Stored items
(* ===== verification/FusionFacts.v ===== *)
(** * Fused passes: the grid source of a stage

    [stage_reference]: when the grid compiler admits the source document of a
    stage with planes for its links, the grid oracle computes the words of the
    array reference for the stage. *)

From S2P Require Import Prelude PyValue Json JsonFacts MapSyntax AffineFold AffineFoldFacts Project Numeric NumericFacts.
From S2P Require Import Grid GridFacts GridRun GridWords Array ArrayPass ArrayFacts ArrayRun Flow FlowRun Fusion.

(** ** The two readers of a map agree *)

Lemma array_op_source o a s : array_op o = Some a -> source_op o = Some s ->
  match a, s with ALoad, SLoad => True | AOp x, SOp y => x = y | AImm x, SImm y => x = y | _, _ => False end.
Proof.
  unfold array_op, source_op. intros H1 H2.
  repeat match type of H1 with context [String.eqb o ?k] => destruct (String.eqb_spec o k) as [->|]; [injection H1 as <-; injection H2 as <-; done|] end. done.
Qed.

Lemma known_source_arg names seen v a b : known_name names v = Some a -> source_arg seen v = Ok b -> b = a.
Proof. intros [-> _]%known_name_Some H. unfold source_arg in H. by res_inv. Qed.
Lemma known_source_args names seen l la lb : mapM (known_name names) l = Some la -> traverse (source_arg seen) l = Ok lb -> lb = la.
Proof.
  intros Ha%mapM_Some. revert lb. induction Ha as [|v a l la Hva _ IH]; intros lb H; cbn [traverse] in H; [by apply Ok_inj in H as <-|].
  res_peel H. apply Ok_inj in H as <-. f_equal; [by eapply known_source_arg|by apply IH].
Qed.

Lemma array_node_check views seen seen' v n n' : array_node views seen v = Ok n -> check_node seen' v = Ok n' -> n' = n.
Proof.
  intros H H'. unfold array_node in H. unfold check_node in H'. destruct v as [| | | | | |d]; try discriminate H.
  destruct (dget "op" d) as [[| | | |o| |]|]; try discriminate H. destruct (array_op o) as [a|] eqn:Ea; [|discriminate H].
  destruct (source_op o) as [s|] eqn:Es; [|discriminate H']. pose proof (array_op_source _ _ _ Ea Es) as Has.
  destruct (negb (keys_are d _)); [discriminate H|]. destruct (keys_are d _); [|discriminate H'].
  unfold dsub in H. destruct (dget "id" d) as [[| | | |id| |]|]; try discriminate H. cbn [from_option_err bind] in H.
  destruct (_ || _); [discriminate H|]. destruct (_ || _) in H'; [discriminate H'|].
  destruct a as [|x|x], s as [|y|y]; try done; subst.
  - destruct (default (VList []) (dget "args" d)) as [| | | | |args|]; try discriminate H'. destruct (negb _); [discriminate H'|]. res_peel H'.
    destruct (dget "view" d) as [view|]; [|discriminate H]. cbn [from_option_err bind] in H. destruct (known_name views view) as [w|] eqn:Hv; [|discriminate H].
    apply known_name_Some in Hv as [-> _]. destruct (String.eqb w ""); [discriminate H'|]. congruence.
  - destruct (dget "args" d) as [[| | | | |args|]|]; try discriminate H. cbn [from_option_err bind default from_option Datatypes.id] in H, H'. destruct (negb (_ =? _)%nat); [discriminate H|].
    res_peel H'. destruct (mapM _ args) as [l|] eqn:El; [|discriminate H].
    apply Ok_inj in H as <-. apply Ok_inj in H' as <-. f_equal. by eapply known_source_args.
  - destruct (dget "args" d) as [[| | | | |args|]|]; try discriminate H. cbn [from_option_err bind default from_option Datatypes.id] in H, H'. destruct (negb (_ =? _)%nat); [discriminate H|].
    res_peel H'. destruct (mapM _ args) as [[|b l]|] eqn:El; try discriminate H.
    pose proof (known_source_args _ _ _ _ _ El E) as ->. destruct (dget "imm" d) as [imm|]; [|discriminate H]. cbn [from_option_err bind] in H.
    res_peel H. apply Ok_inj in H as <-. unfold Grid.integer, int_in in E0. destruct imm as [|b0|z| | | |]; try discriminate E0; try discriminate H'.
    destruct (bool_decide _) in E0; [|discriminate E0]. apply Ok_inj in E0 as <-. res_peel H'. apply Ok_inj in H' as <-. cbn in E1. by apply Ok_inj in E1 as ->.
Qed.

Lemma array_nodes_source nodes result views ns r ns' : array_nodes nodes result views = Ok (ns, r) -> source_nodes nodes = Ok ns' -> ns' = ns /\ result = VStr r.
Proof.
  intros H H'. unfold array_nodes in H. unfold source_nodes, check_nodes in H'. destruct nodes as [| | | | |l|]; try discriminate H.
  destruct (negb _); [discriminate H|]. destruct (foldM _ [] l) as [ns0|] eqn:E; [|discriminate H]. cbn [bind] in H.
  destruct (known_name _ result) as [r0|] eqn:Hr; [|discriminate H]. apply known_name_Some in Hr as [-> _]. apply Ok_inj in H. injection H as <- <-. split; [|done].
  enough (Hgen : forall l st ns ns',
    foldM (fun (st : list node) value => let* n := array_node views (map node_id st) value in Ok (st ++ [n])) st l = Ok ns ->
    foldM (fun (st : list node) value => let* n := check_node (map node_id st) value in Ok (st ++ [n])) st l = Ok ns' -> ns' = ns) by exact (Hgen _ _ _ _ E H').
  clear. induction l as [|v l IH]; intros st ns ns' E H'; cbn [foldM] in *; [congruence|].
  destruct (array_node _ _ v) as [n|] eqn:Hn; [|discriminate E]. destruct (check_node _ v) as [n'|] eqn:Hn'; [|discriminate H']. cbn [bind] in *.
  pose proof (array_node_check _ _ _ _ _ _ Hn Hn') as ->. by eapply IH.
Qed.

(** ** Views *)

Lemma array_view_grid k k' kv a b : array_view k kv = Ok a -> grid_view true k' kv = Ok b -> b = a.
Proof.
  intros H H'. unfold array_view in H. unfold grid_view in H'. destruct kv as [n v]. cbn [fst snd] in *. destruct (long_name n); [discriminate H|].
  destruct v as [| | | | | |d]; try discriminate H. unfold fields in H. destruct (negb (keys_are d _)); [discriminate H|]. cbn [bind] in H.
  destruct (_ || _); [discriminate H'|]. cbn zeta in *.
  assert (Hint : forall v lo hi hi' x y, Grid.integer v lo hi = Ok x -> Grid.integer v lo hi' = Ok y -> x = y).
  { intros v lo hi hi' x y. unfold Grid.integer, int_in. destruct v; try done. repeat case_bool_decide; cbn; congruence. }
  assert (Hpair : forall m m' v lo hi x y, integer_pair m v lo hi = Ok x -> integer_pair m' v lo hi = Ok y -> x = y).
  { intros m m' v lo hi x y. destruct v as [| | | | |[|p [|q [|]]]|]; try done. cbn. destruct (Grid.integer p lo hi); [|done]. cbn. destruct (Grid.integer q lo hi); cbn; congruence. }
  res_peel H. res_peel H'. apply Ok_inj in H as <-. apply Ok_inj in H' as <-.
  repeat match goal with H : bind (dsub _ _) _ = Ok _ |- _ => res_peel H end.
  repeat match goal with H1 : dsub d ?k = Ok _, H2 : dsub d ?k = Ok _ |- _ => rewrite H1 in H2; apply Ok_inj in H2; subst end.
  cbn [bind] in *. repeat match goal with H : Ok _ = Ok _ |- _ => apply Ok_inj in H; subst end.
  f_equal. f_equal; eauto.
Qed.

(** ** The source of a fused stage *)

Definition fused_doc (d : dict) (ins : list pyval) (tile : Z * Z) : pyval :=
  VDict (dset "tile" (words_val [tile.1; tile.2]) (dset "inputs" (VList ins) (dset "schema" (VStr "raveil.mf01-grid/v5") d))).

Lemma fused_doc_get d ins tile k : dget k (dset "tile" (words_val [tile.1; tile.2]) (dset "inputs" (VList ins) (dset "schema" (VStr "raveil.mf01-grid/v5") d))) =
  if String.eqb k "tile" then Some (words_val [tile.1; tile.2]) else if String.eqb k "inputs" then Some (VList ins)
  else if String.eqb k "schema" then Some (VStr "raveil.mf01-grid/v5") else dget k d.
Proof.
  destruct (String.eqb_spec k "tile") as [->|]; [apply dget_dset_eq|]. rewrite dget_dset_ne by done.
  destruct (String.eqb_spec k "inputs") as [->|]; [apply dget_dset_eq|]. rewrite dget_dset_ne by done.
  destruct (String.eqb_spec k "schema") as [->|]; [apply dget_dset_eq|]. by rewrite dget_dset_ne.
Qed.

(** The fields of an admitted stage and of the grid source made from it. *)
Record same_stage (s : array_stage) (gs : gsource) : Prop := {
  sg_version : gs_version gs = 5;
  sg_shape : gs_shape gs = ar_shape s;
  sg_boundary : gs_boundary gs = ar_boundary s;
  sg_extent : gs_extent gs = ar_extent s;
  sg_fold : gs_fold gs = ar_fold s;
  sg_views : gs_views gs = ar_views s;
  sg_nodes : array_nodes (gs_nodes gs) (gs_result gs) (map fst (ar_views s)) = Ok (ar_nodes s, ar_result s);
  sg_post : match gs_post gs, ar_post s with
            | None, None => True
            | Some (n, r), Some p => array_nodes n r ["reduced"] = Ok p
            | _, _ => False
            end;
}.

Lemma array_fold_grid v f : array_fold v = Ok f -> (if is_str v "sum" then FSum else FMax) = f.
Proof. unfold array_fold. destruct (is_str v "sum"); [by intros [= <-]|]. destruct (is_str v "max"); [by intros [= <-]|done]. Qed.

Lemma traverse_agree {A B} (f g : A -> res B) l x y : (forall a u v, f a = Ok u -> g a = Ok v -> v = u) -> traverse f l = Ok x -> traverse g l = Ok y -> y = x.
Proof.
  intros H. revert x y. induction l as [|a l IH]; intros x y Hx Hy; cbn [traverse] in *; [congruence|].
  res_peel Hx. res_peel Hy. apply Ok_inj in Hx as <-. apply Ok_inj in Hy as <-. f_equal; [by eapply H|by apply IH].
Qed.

◆ **REQUIREMENT**
Copy the lines from the start of the data verbatim, stopping after the line containing "array reference for the stage. *)".

◆ **YOUR SOLUTION**
(* ===== verification/FusionFacts.v ===== *)
(** * Fused passes: the grid source of a stage

    [stage_reference]: when the grid compiler admits the source document of a
    stage with planes for its links, the grid oracle computes the words of the
    array reference for the stage. *)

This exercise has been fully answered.